▸ Problem details
Check each line of the data, and copy those where "Hcomps" appears.

Entries taken from a collection:

(** The items of simple segments take the path made from them, and bind
    the groups to the values. *)
Lemma run_simple_items (parts : list string) :
  Forall (λ part : string, part ≠ "" ∧ simple_part part = true) parts →
  ∀ (values : list string) (g : nat) (rest_items : list re.regex)
    (k : re.cont) (pos : nat) (tail : list ascii) (caps c0 : re.captures),
    length values = length (token_names parts) →
    Forall segment_value values →
    seg_end tail →
    re.run (re.seq_of rest_items)
           (re.mkm (pos + length (chars (fill parts values))) tail
                   (add_caps g values caps)) k = Some c0 →
    re.run (re.seq_of (pattern_items g parts ++ rest_items))
           (re.mkm pos (chars (fill parts values) ++ tail) caps) k = Some c0.
Proof.
  induction 1 as [|part parts [Hne Hsimple] _ IH];
    intros values g rest_items k pos tail caps c0 Hlen Hvalues Hend Hk.
  - destruct values; [|done]. cbn [fill pattern_items app] in *.
    cbn [chars list_ascii_of_string length app] in *.
    by rewrite Nat.add_0_r in Hk.
  - unfold simple_part in Hsimple.
    destruct (Router.is_token part) eqn:Htok.
    + apply negb_true_iff in Hsimple.
      rewrite (simple_token_items g part parts Hne Htok Hsimple).
      rewrite (token_names_cons_token _ _ Htok) in Hlen.
      destruct values as [|v values]; [done|].
      injection Hlen as Hlen. apply Forall_cons in Hvalues as [[Hv1 Hv2] Hvalues].
      cbn [fill add_caps] in *. rewrite Htok in *.
      rewrite !chars_app in *. rewrite !length_app in Hk.
      change (chars "/") with ["/"%char] in *.
      cbn [app length] in *.
      unfold re.seq_of. cbn [fold_right re.run].
      unfold re.eat at 1. cbn [re.m_rest re.m_pos re.m_caps].
      change (Ascii.eqb "/" "/") with true. cbn iota.
      rewrite <- app_assoc.
      apply (run_item_plain (S g) _ _ c0 (chars v)
                            (chars (fill parts values) ++ tail)).
      * done.
      * by apply chars_nonempty.
      * done.
      * by apply fill_seg_end.
      * cbn [re.m_rest re.m_pos re.m_caps].
        apply (IH values (S g) rest_items k _ tail _ c0 Hlen Hvalues Hend).
        rewrite <- Hk. do 2 f_equal. lia.
    + rewrite (token_names_cons_literal _ _ Htok) in Hlen.
      cbn [fill pattern_items] in *. rewrite Htok in *.
      rewrite !chars_app in *. rewrite !length_app in Hk.
      change (chars "/") with ["/"%char] in *.
      change (re.Chr "/" :: (re.Chr <$> chars part))
        with (re.Chr <$> ("/"%char :: chars part)).
      rewrite <- app_assoc.
      change (["/"%char] ++ chars part ++ chars (fill parts values))%list
        with (("/"%char :: chars part) ++ chars (fill parts values))%list.
      rewrite <- app_assoc. rewrite run_literal.
      apply (IH values g rest_items k _ tail caps c0 Hlen Hvalues Hend).
      rewrite <- Hk. do 2 f_equal. cbn [length app]. lia.
Qed.




(** ** Safe path join: relative file names stay under the root *)

Lemma str_app_cons (a : ascii) (s t : string) :
  String a s +:+ t = String a (s +:+ t).
Proof. reflexivity. Qed.

Lemma str_app_nil (t : string) : "" +:+ t = t.
Proof. reflexivity. Qed.

Lemma replace_app (a b : ascii) (s t : string) :
  replace a b (s +:+ t) = replace a b s +:+ replace a b t.
Proof.
  induction s as [|c s IH]; [done|].
  rewrite str_app_cons. cbn [replace]. by rewrite IH, str_app_cons.
Qed.

Lemma replace_absent (a b : ascii) (s : string) :
  a ∉ chars s → replace a b s = s.
Proof.
  induction s as [|c s IH]; [done|]. cbn [chars list_ascii_of_string].
  intros Hnot. cbn [replace].
  destruct (Ascii.eqb_spec c a) as [->|Hne].
  - exfalso. apply Hnot. left.
  - f_equal. apply IH. intros Hin. apply Hnot. by right.
Qed.

Lemma replace_join_clean (comps : list string) :
  Forall clean_component comps →
  replace "\" "/" (str_join "/" comps) = str_join "/" comps.
Proof.
  induction 1 as [|c comps (_ & _ & _ & _ & Hback) Hcomps IH]; [done|].
  destruct comps as [|c' comps].
  - cbn [str_join]. by apply replace_absent.
  - change (str_join "/" (c :: c' :: comps))
      with (c +:+ "/" +:+ str_join "/" (c' :: comps)).
    rewrite !replace_app, IH, (replace_absent _ _ c Hback). done.
Qed.

Lemma split_no_sep (sep : ascii) (s : string) :
  sep ∉ chars s → split sep s = [s].
Proof.
  induction s as [|c s IH]; [done|]. cbn [chars list_ascii_of_string].
  intros Hnot. cbn [split].
  destruct (Ascii.eqb_spec c sep) as [->|Hne].
  - exfalso. apply Hnot. left.
  - rewrite IH; [done|]. intros Hin. apply Hnot. by right.
Qed.

Lemma split_app_sep (sep : ascii) (s t : string) :
  sep ∉ chars s →
  split sep (s +:+ String sep t) = s :: split sep t.
Proof.
  induction s as [|c s IH].
  - intros _. rewrite str_app_nil. cbn [split]. by rewrite Ascii.eqb_refl.
  - cbn [chars list_ascii_of_string]. intros Hnot.
    rewrite str_app_cons. cbn [split].
    destruct (Ascii.eqb_spec c sep) as [->|Hne].
    + exfalso. apply Hnot. left.
    + rewrite IH; [done|]. intros Hin. apply Hnot. by right.
Qed.

Lemma split_join_clean (comps : list string) (t : string) :
  Forall clean_component comps →
  split "/" (str_join "/" comps +:+ String "/" t)
  = match comps with
    | [] => "" :: split "/" t
    | _ => (comps ++ split "/" t)%list
    end.
Proof.
  induction 1 as [|c comps (_ & _ & _ & Hslash & _) Hcomps IH].
  - cbn [str_join]. rewrite str_app_nil. cbn [split].
    by rewrite Ascii.eqb_refl.
  - destruct comps as [|c' comps].
    + cbn [str_join]. by rewrite split_app_sep.
    + change (str_join "/" (c :: c' :: comps))
        with (c +:+ String "/" (str_join "/" (c' :: comps))).
      rewrite str_app_assoc, str_app_cons.
      rewrite split_app_sep by done. by rewrite IH.
Qed.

▸ Solved problem
  induction 1 as [|c comps (_ & _ & _ & _ & Hback) Hcomps IH]; [done|].
  induction 1 as [|c comps (_ & _ & _ & Hslash & _) Hcomps IH].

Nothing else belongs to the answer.